Application of Haar Wavelet De-noising with Cross Correlation and Neighboring Coefficients to the Bearing Faults Prognosis

Rolling bearings are important moving parts of the transmission system in a helicopter. Rolling bearings are prone to failure due to poor working conditions, and the fault diagnosis of these parts is difficult. For rolling bearings, periodic impulses indicate that faults exist in the components. These impulsive features at the early stage are weak and immersed in heavy noise. The features can be distinguished through wavelet de-noising. However, existing wavelet threshold de-noising methods may not extract the feature available due to the limitation in adjacent scale information, and conventional term-by-term thresholding ignores the effect of neighboring coefficients. A new approach for wavelet threshold de-noising is presented in this paper.

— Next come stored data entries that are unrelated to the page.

(** * Chrome Cache files (dtformats/chrome_cache.py)

    A shallow embedding of the Chrome Cache reader: the SuperFastHash key
    fingerprint, the packed cache address decoder, the data block and index
    file readers and the directory parser that follows the chains of cache
    entries.

    Conventions.  Python integers are unbounded, so they are [Z] and every
    [& 0xffffffff] of the source is written out.  A byte string is a
    [list byte]; [ord] gives the value of one of its elements.  Operations
    that can raise (indexing, reading a structure, opening a file) return
    an [option] or a result carrying the exception.

    The interpreter.  The classes of the module are read as Python 3 runs
    them: a sequence of bytes of a structure is a tuple of integers and
    [bytes] of it is the byte string, a [str] has no [decode], a dict
    iterates in the order of insertion, and [os.path.join] of None raises
    TypeError.  [SuperFastHash], which
    nothing in the module calls, is written with [xrange] and with [ord]
    of the items of its key, and is read as that text. *)

From Stdlib Require Import ZArith List Lia Bool Ascii String.
From Stdlib Require Import Strings.Byte DecimalString HexadecimalString DecimalN.
From stdpp Require Import base option list gmap strings.
Import ListNotations.

Local Open Scope Z_scope.

(** ** Byte strings *)

Definition ord (b : byte) : Z := Z.of_N (Byte.to_N b).



(** ** SuperFastHash *)

Module Hash.





(** *** The algorithm as the specification words it

    The hash starts at the key length mod 2^32; every full group of four
    bytes is folded in; the one to three trailing bytes are mixed with the
    formula of their count; the avalanche closes. *)










End Hash.

(** ** String formatting *)

(** [u'{0:d}'.format(n)] for a non-negative [n]. *)
Definition format_d (n : Z) : string :=
  DecimalString.NilEmpty.string_of_uint (N.to_uint (Z.to_N n)).

(** [u'{0:x}'.format(n)] for a non-negative [n] (lower-case digits). *)
Definition format_x (n : Z) : string :=
  HexadecimalString.NilEmpty.string_of_uint (N.to_hex_uint (Z.to_N n)).

Fixpoint zeros (n : nat) : string :=
  match n with
  | O => EmptyString
  | S n' => String "0" (zeros n')
  end.

(** [u'{0:0Wx}'.format(n)]: at least [width] digits, padded with zeros. *)
Definition format_0x (width : nat) (n : Z) : string :=
  let digits := format_x n in
  (zeros (width - String.length digits) ++ digits)%string.

(** ** Cache address *)

Module CacheAddress.
(** A tick of a degraded process whose two fetches return: one resync
    request is issued, and its events are filtered against the identifiers
    of the events cached before the tick. *)
Lemma safe_update_events_recovering (upstream : nat → response) (now : datetime)
    (w : World) (events0 recent_events : list Event) :
  (fetch_disaster_data upstream now w).1 = inr events0 →
  1 < consecutive_failures (CACHE w) →
  (fetch_recent_gdacs_events upstream now (dt_minus_hours now 24)
     (fetch_disaster_data upstream now w).2).1 = inr recent_events →
  CACHE (safe_update_events upstream now w) =
    {| last_update := Some (isoformat now);
       events := (events0 ++ filter (λ e, ev_id e ∉ ids_of (events (CACHE w)))
                              recent_events)%list;
       consecutive_failures := 0 |} ∧
  http_gets (safe_update_events upstream now w) = S (S (http_gets w)).
Proof.
  intros H Hdeg Hrecent. rewrite safe_update_events_unfold. cbn zeta. rewrite H.
  destruct (Z.ltb_spec 1 (consecutive_failures (CACHE w))); [|lia].
  unfold fetch_disaster_data in Hrecent. rewrite fetch_gdacs_events_world in Hrecent.
  rewrite Hrecent. unfold record_success, set_CACHE. cbn [CACHE http_gets http_get snd].
  now rewrite merge_recent_filter.
Qed.
(** ** The extractor raises exactly off the expected shape *)

Lemma is_ok_severity_of : forall props,
  is_ok (severity_of props) = is_dict props.
Proof.
  intros []; trivial. unfold severity_of. rewrite !get_dict; simpl.
  destruct (truthy _); trivial. destruct (truthy _); trivial.
Qed.

Lemma is_ok_bind : forall A B (m : result A) (f : A -> result B),
  is_ok (bind m f) = match m with Ok a => is_ok (f a) | Raise _ => false end.
Proof. now intros A B []. Qed.

(** From the region on: lines 41 to 59. *)
Lemma is_ok_after_region : forall ploc props msg (k : value -> value -> value -> value -> string -> record),
  is_ok (rg <- get ploc "region" VNone ;;
         line <- get (or_ rg (VDict [])) "startLine" (VStr "") ;;
         col <- get (or_ rg (VDict [])) "startColumn" (VStr "") ;;
         end_line <- get (or_ rg (VDict [])) "endLine" (VStr "") ;;
         sev <- severity_of props ;;
         message <- normalize msg ;;
         Ok (k line col end_line sev message))
  = region_holder_ok ploc && is_dict props && is_str msg.
Proof.
  intros ploc props msg k.
  destruct ploc as [| | | | | |p]; trivial.
  rewrite get_field. cbn [bind region_holder_ok]. unfold absent_or.
  destruct (truthy (field p "region")) eqn:Hr.
  - rewrite or_truthy by assumption. cbn [negb orb].
    destruct (field p "region"); trivial.
    cbn [get bind is_dict andb]. rewrite is_ok_bind.
    destruct props; trivial. destruct (severity_of (VDict d0)) eqn:Hs.
    + now destruct msg.
    + pose proof (is_ok_severity_of (VDict d0)) as H. rewrite Hs in H. discriminate H.
  - rewrite or_falsy by assumption. cbn [negb orb get bind andb]. rewrite is_ok_bind.
    destruct props; trivial. destruct (severity_of (VDict d)) eqn:Hs.
    + now destruct msg.
    + pose proof (is_ok_severity_of (VDict d)) as H. rewrite Hs in H. discriminate H.
Qed.

Lemma is_ok_parse_result : forall base tool r,
  is_ok (parse_result base tool r) = entry_ok r.
Proof.
  intros base tool r. destruct r as [| | | | | |d]; trivial.
  unfold parse_result, entry_ok.
  set (msg := _get (VDict d) ["message"; "text"] (VStr "")).
  cbn [get bind]. fold (field d "locations") (field d "properties").
  set (props := or_ (field d "properties") (VDict [])).
  assert (Hp : is_dict props = absent_or is_dict (field d "properties")).
  { unfold props, absent_or, or_. now destruct (truthy _). }
  rewrite <- Hp.
  unfold absent_or at 1.
  destruct (truthy (field d "locations")) eqn:Hl.
  - rewrite or_truthy by assumption. cbn [negb orb].
    destruct (field d "locations") as [| | | |s|l|l] eqn:El; try discriminate Hl;
      try reflexivity.
    + destruct s; reflexivity.
    + destruct l as [| x l']; [discriminate Hl |].
      cbn [item0 bind locations_ok].
      destruct x as [| | | | | |p]; try reflexivity.
      rewrite get_field. cbn [bind].
      match goal with
      | [ |- is_ok (rg <- _ ;; line <- _ ;; col <- _ ;; el <- _ ;; sev <- _ ;;
                    message <- _ ;; Ok (@?k line col el sev message)) = _ ] =>
          rewrite (is_ok_after_region _ props msg k)
      end.
      unfold absent_or, or_.
      now destruct (truthy (field p "physicalLocation")).
  - rewrite or_falsy by assumption. cbn [negb orb item0 bind get].
    match goal with
    | [ |- is_ok (rg <- _ ;; line <- _ ;; col <- _ ;; el <- _ ;; sev <- _ ;;
                  message <- _ ;; Ok (@?k line col el sev message)) = _ ] =>
        rewrite (is_ok_after_region _ props msg k)
    end.
    reflexivity.
Qed.

Lemma is_ok_parse_run : forall base run,
  is_ok (parse_run base run) = run_ok run.
Proof.
  intros base run. destruct run as [| | | | | |d]; trivial.
  unfold parse_run, run_ok. rewrite get_field. cbn [bind].
  unfold absent_or.
  destruct (truthy (field d "results")) eqn:Hr.
  - rewrite or_truthy by assumption. cbn [negb orb].
    destruct (field d "results") as [| | | |s|l|l]; try discriminate Hr;
      try reflexivity.
    + destruct s as [| c s]; [discriminate Hr | reflexivity].
    + cbn [iter bind]. rewrite is_ok_mapM.
      apply forallb_ext; intros r; apply is_ok_parse_result.
    + destruct l as [| [k v] l]; [discriminate Hr | reflexivity].
  - rewrite or_falsy by assumption. reflexivity.
Qed.
(** * metropolis.cpp: sweep parser, odometer, job pool and report journal

    A shallow embedding of the driver of the MSD Monte Carlo application
    (metropolis.cpp).  The file follows the C++ source top down:

    - [StdMap], [StdSet]: the [std::map<string,_>] and [std::set<string>]
      containers the driver keeps its tables in, as key-ordered lists;
    - [istream]: the formatted-extraction interface of [ifstream] the
      parser reads through;
    - the parameter-file parser of [main] (entry loop, range and list
      operators, label bookkeeping);
    - [algorithm]: one simulation job, over an abstract MSD engine;
    - [nextIter]: the odometer over the label cursors;
    - the pseudo thread pool, its drain loop, and [recordData];
    - the start of [main] (command line, output file) and [reportTime],
      which stand after the notions of the first part.

    C++ [double] is IEEE binary64, taken as Rocq's primitive [float].
    [int] and [unsigned] values are [Z] and [N]; every such value in the
    driver is a vector size or an index below one, so no wrap-around
    occurs and none is written. *)

From Stdlib Require Import ZArith NArith List String Ascii Bool Lia.
From Stdlib Require Import Floats Permutation OrderedTypeEx.

Set Warnings "-inexact-float".
Import ListNotations.

Local Open Scope string_scope.
Local Open Scope list_scope.

Set Implicit Arguments.

Definition double := float.

(** ** Containers *)

(** [std::map<std::string, V>]: entries kept in increasing key order, which
    is the order a range-for over the map visits them in. *)
Module StdMap.

Definition t (V : Type) := list (string * V).

Definition empty {V : Type} : t V := [].

(** [m.find(k)], [None] standing for [m.end()]. *)
Fixpoint find {V : Type} (k : string) (m : t V) : option V :=
  match m with
  | [] => None
  | (k', v) :: m' => if String.eqb k k' then Some v else find k m'
  end.

(** [m[k] = v]. *)
Fixpoint set {V : Type} (k : string) (v : V) (m : t V) : t V :=
  match m with
  | [] => [(k, v)]
  | (k', v') :: m' =>
      match String.compare k k' with
      | Lt => (k, v) :: m
      | Eq => (k, v) :: m'
      | Gt => (k', v') :: set k v m'
      end
  end.

Definition keys {V : Type} (m : t V) : list string := map fst m.

Definition mem {V : Type} (k : string) (m : t V) : bool :=
  match find k m with Some _ => true | None => false end.

End StdMap.

(** [std::set<std::string>], in increasing order. *)
Module StdSet.

Definition t := list string.

Fixpoint insert (k : string) (s : t) : t :=
  match s with
  | [] => [k]
  | k' :: s' =>
      match String.compare k k' with
      | Lt => k :: s
      | Eq => s
      | Gt => k' :: insert k s'
      end
  end.

End StdSet.

(** ** Input streams *)

(** What a numeric extraction leaves in its target: the converted value, or
    on a failed conversion the value the library stores instead (zero, or
    the largest value on overflow). *)
Inductive Scanned (T : Type) : Type :=
| ScanOk (v : T)
| ScanFail (stored : T).

Arguments ScanOk {T} v.
Arguments ScanFail {T} stored.

(** The parts of the C++ implementation the driver relies on and does not
    define: [num_get] for [double] and [unsigned] (given the characters
    after leading white space, the result and the characters left), the
    contents of an uninitialised [unsigned] or [double], and the
    conversions from [double] to the unsigned fields of [Info]. *)
Record Platform := mkPlatform {
  scan_double : string -> Scanned double * string;
  scan_unsigned : string -> Scanned N * string;
  garbage_unsigned : N;
  garbage_double : double;
  to_unsigned : double -> N;
  to_ull : double -> N
}.

(** An [istream]: the characters not yet extracted, and [good = false] once
    [failbit] is set (an extraction at end of file sets it as well). *)
Record istream := mkStream { buf : string; good : bool }.

Definition isspace (c : ascii) : bool :=
  let n := N_of_ascii c in ((n =? 32) || ((9 <=? n) && (n <=? 13)))%N.

Fixpoint skipws (s : string) : string :=
  match s with
  | String c s' => if isspace c then skipws s' else s
  | EmptyString => s
  end.

(** The longest prefix without white space, and what follows it. *)
Fixpoint span_word (s : string) : string * string :=
  match s with
  | String c s' =>
      if isspace c then (EmptyString, s)
      else let (w, r) := span_word s' in (String c w, r)
  | EmptyString => (EmptyString, EmptyString)
  end.

(** Up to the next newline, which is extracted and dropped. *)
Fixpoint span_line (s : string) : string * string :=
  match s with
  | String c s' =>
      if (N_of_ascii c =? 10)%N then (EmptyString, s')
      else let (w, r) := span_line s' in (String c w, r)
  | EmptyString => (EmptyString, EmptyString)
  end.

(** [fin.clear()] *)
Definition clear (fin : istream) : istream := mkStream (buf fin) true.

(** [fin >> str] for a [std::string]: [None] when the extraction fails, in
    which case the target keeps its value. *)
Definition read_string (fin : istream) : option string * istream :=
  if good fin then
    match skipws (buf fin) with
    | EmptyString => (None, mkStream EmptyString false)
    | s => let (w, r) := span_word s in (Some w, mkStream r true)
    end
  else (None, fin).

(** [getline(fin, str)] *)
Definition getline (fin : istream) : option string * istream :=
  if good fin then
    match buf fin with
    | EmptyString => (None, mkStream EmptyString false)
    | s => let (w, r) := span_line s in (Some w, mkStream r true)
    end
  else (None, fin).

(** [fin >> x] for a number: [None] when the sentry fails and the target is
    left untouched; otherwise what [num_get] stored. *)
Definition read_num {T : Type} (scan : string -> Scanned T * string)
    (fin : istream) : option (Scanned T) * istream :=
  if good fin then
    match skipws (buf fin) with
    | EmptyString => (None, mkStream EmptyString false)
    | s =>
        match scan s with
        | (ScanOk v, r) => (Some (ScanOk v), mkStream r true)
        | (ScanFail v, r) => (Some (ScanFail v), mkStream r false)
        end
    end
  else (None, fin).

(** The value a numeric target holds after an extraction into it. *)
Definition stored {T : Type} (before : T) (r : option (Scanned T)) : T :=
  match r with
  | Some (ScanOk v) => v
  | Some (ScanFail v) => v
  | None => before
  end.

(** ** The parameter-file parser *)

(** [struct Spin]: a custom spin magnitude and its position. *)
Record Spin := mkSpin {
  spin_x : N;
  spin_y : N;
  spin_z : N;
  spin_norm : double
}.

(** What the driver writes to [cerr]; numbers are kept as numbers, their
    rendering is the stream library's. *)
Inductive Msg : Type :=
| LabelSizeMsg (lbl key : string) (size prev : Z)
    (* "Label (lbl) has an inconsistant size", the entry, both sizes *)
| CorruptedMsg (code : Z)
    (* "(code) Corrupted parameters file!" *)
| MissingDataMsg
    (* "Parameter file is missing some data!" *)
| SpinWarningMsg (s : Spin)
    (* "Warning: couldn't set spin [x y z] = norm" *)
| MoleculeMsg.
    (* "MSD::MoleculeException: ..." *)

(** A piece of the parser returns, throws an [int] (after writing to
    [cerr]), or is still looping when the fuel is spent. *)
Inductive Outcome (A : Type) : Type :=
| Ret (a : A)
| Throw (e : Z) (err : list Msg)
| Hang.

Arguments Ret {A} a.
Arguments Throw {A} e err.
Arguments Hang {A}.

(** The tables [main] fills while reading the file. *)
Record Tables := mkTables {
  p : StdMap.t (list double);
  labelNames : list string;
  labelMap : StdMap.t StdSet.t;
  labelMapInv : StdMap.t string;
  iters : StdMap.t Z;
  iterLengths : StdMap.t Z;
  spins : list Spin
}.

Definition no_tables : Tables :=
  mkTables StdMap.empty [] StdMap.empty StdMap.empty StdMap.empty
    StdMap.empty [].

(** The loop test of the [:] operator:
    [(inc > 0 && val < lim) || (inc < 0 && val > lim)]. *)
Definition in_range (val lim inc : double) : bool :=
  (PrimFloat.ltb 0 inc && PrimFloat.ltb val lim)
  || (PrimFloat.ltb inc 0 && PrimFloat.ltb lim val).

(** [while (in_range) { vec.push_back(val); val += inc; }] *)
Fixpoint range_loop (fuel : nat) (val lim inc : double) (vec : list double)
    : option (list double) :=
  match fuel with
  | O => None
  | S fuel' =>
      if in_range val lim inc
      then range_loop fuel' (PrimFloat.add val inc) lim inc (vec ++ [val])
      else Some vec
  end.

(** [lim += inc / 256], the compensation for floating point error. *)
Definition padded_limit (lim inc : double) : double :=
  PrimFloat.add lim (PrimFloat.div inc 256).

Section Parser.

Variable P : Platform.
(** *** Geometry of the active track *)

Lemma trackGeometry_fl_exact (s : SlMultiRange) :
  trackGeometry_fl (fun x => x) s = trackGeometry s.
Proof. reflexivity. Qed.

(** C6 (amended).  Whatever the rounding of the arithmetic, for every range
    and every value sequence the track is hidden exactly when there are
    fewer than two values or [min == max], and then has zero offset and
    zero width; otherwise it is shown, its offset is
    [100 * (first - min) / (max - min)] and its width is
    [100 * (last - first) / (max - min)] as the code evaluates them, for
    the first and the last value of the sequence.  Nothing is said of the
    sum of the two. *)
Theorem trackGeometry_spec (fl : Q -> Q) (s : SlMultiRange) :
  let t := trackGeometry_fl fl s in
  let first := List.nth 0 (value s) 0 in
  let last := List.last (value s) 0 in
  (track_display t = display_none
   <-> (List.length (value s) < 2)%nat \/ min s == max s) /\
  (track_display t = display_none ->
   track_left t = 0 /\ track_width t = 0) /\
  (track_display t <> display_none ->
   track_display t = display_inline_block /\
   track_left t = fl (fl (100 * fl (first - min s)) / fl (max s - min s)) /\
   track_width t = fl (fl (100 * fl (last - first)) / fl (max s - min s))).
Proof.
  cbv zeta. unfold trackGeometry_fl.
  destruct (Qeq_bool (min s) (max s)) eqn:Eq; cbn [orb].
  - apply Qeq_bool_iff in Eq. cbn [track_display track_left track_width].
    repeat split; try reflexivity; try tauto; congruence.
  - apply Qeq_bool_false in Eq.
    destruct (Nat.ltb (List.length (value s)) 2) eqn:El;
      cbn [track_display track_left track_width].
    + apply Nat.ltb_lt in El.
      repeat split; try reflexivity; try tauto; congruence.
    + apply Nat.ltb_ge in El.
      split; [| split].
      * split; [discriminate |]. intros [Hl | He]; [lia | contradiction].
      * discriminate.
      * intros _. repeat split.
Qed.

(** The theorem for rounding to the nearest double, on [decade_range]. *)
Lemma trackGeometry_spec_witness :
  let t := trackGeometry_fl binary64 decade_range in
  track_display t = display_inline_block /\
  track_left t
  = binary64 (binary64 (100 * binary64 ((1914029841632461 # 1125899906842624) - 1))
              / binary64 (11 - 1)) /\
  track_width t
  = binary64 (binary64 (100 * binary64 (11 - (1914029841632461 # 1125899906842624)))
              / binary64 (11 - 1)).
Proof.
  destruct (trackGeometry_spec binary64 decade_range) as (_ & _ & H).
  apply H. vm_compute. discriminate.
Defined.

(** C6 (counterexample).  With [min = 0], [max = 8] and the values
    [[0; 9]] the track starts at [0] and is [112.5] wide.  And offset and
    width can add up to more than [100] for values within the bounds: with
    rounding to the nearest double, on [min = 1], [max = 11], [step = 0.1]
    the values [1.7000000000000002] and [11] are what a normalisation pass
    leaves, and the track gets the offset [7.000000000000002] and the width
    [93.00000000000001]. *)
Lemma trackGeometry_exceeds_100 :
  (let t := trackGeometry overshot_range in
   track_left t == 0 /\ track_width t == 225 # 2 /\
   ~ track_left t + track_width t <= 100) /\
  (let t := trackGeometry_fl binary64 decade_range in
   willUpdate_fl binary64 false decade_range = (decade_range, []) /\
   Forall (in_range decade_range) (value decade_range) /\
   track_left t == 3940649673949185 # 562949953421312 /\
   track_width t == 6544293208522753 # 70368744177664 /\
   ~ track_left t + track_width t <= 100).
Proof.
  split.
  - cbv zeta. repeat split. vm_compute. intros H. apply H. reflexivity.
  - cbv zeta. split; [vm_compute; reflexivity |]. split.
    + repeat constructor; vm_compute; discriminate.
    + split; [vm_compute; reflexivity |]. split; [vm_compute; reflexivity |].
      vm_compute. intros H. apply H. reflexivity.
Qed.

(** *** Dragging past the maximum *)

(** C2 (the code at the failing input).  On [min = 0], [max = 8],
    [step = 3], a move of the captured pointer beyond the right end of the
    track gives the fraction [1]; the handle's slot and the stored values
    then hold [9], above [max], and the active track is [112.5] percent
    wide.  The normalisation pass clamps the same snapped value to [max]. *)
Theorem onDragHandle_overshoots_max :
  let s' := fst (onDragHandle eighths_range drag_right) in
  correctRange eighths_range = eighths_range /\
  getNormalizedValueFromClientX drag_right = 1 /\
  map_get 2 (sliderValues s') = Some 9 /\
  value s' = [0; 9] /\
  max s' = 8 /\
  track_width (trackGeometry s') == 225 # 2 /\
  snd (onDragHandle eighths_range drag_right) = [sl_input] /\
  adjust eighths_range (31 # 4) = 8.
Proof.
  cbv zeta. repeat split; vm_compute; reflexivity.
Qed.

End MultiRangeFacts.

(** ** Tree selection *)

Module TreeFacts.
Import Tree.

Local Close Scope Q_scope.
Local Open Scope nat_scope.

(** Filtering the positions [0 .. n-1] by a test that singles out [i]. *)
Lemma filter_seq_single (f : nat -> bool) (i a n : nat) :
  (forall j, a <= j < a + n -> f j = Nat.eqb j i) ->
  List.filter f (List.seq a n) = if (a <=? i) && (i <? a + n) then [i] else [].
Proof.
  revert a. induction n as [| n IH]; intros a Hf.
  - simpl. destruct (a <=? i) eqn:E1; destruct (i <? a + 0) eqn:E2; try reflexivity.
    apply Nat.leb_le in E1. apply Nat.ltb_lt in E2. lia.
  - simpl. rewrite Hf by lia. rewrite IH by (intros j Hj; apply Hf; lia).
    destruct (Nat.eqb a i) eqn:E.
    + apply Nat.eqb_eq in E. subst a.
      replace (S i <=? i) with false by (symmetry; apply Nat.leb_gt; lia).
      replace (i <=? i) with true by (symmetry; apply Nat.leb_le; lia).
      replace (i <? i + S n) with true by (symmetry; apply Nat.ltb_lt; lia).
      reflexivity.
    + apply Nat.eqb_neq in E.
      destruct (S a <=? i) eqn:E1; destruct (a <=? i) eqn:E2;
        destruct (i <? S a + n) eqn:E3; destruct (i <? a + S n) eqn:E4;
        try reflexivity;
        repeat match goal with
        | H : (_ <=? _) = true |- _ => apply Nat.leb_le in H
        | H : (_ <=? _) = false |- _ => apply Nat.leb_gt in H
        | H : (_ <? _) = true |- _ => apply Nat.ltb_lt in H
        | H : (_ <? _) = false |- _ => apply Nat.ltb_ge in H
        end; lia.
Qed.
#[global] Instance scripted : OS script := {|
  sys_malloc := fun _ => next_malloc;
  sys_getaddrinfo := fun _ _ s => (resolver_answer s, s);
  sys_socket := fun _ _ _ => next_int;
  sys_setsockopt := fun _ _ _ _ => next_int;
  sys_bind := fun _ _ => next_int;
  sys_fcntl := fun _ _ _ => next_int;
  sys_getifaddrs := fun s => (ifaddrs_answer s, s);
  sys_strerror_errno := errno_text;
  gai_strerror := fun code => "gai error " +:+ pretty code
|}.

(** A script that only answers [malloc]. *)
Definition heap (answers : list bool) : world script :=
  World {| malloc_answers := answers; int_answers := [];
           resolver_answer := (0, []); ifaddrs_answer := (0, []);
           errno_text := EmptyString |} [].
End Script.

(** ** The rendering, in the words of the spec

    Each byte as two uppercase hexadecimal digits; between bytes nothing
    inside a group of four, [" "] after every 4th byte, [" | "] after every
    16th, [" || "] after every 32nd, and nothing after the last byte. *)

Definition byte_value (b : byte) : Z := Z.of_N (Byte.to_N b).

Definition hex2 (b : byte) : list ascii :=
  [hex_digit (byte_value b / 16); hex_digit (byte_value b mod 16)].

(** The separator that follows the [k]-th byte of [n]. *)
Definition separator (k n : Z) : list ascii :=
  if k =? n then []
  else if k mod 32 =? 0 then chars " || "
  else if k mod 16 =? 0 then chars " | "
  else if k mod 4 =? 0 then chars " "
  else [].

(** The bytes [bs] that follow the first [k] bytes of a buffer of [n] bytes,
    each printed by [pr]. *)
Fixpoint render_from (pr : byte -> list ascii) (k n : Z) (bs : list byte) : list ascii :=
  match bs with
  | [] => []
  | b :: bs' => pr b ++ separator (k + 1) n ++ render_from pr (k + 1) n bs'
  end.

Definition render_with (pr : byte -> list ascii) (bs : list byte) : list ascii :=
  render_from pr 0 (Z.of_nat (length bs)) bs.

Definition render (bs : list byte) : string := text (render_with hex2 bs).

(** What the code leaves in the output for one byte: the first two
    characters of its ["%02X"] conversion. *)
Definition printed (plat : platform) (b : byte) : list ascii :=
  take 2 (chars (fmt_02X (FrameDumper.char_to_int plat b))).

First, a wavelet transform domain cross-correlation filter is constructed following the theories of wavelet correlation analysis. Then, a novel method for de-noising is proposed, which uses not only the Haar wavelet cross-correlation as the basic estimation to match the impulse but also the neighboring coefficient shrinkage strategy to further enhance the impulsive features and suppress residual noise. Analysis results show that the proposed approach outperforms the soft- and hard-thresholding methods in terms of the combined criterion. It also compares favorably to the other wavelet method for signals with low kurtosis or low signal-to-noise ratio. Bearing fault prognosis results verify the effectiveness of the proposed approach in extracting impulsive features from noisy signals.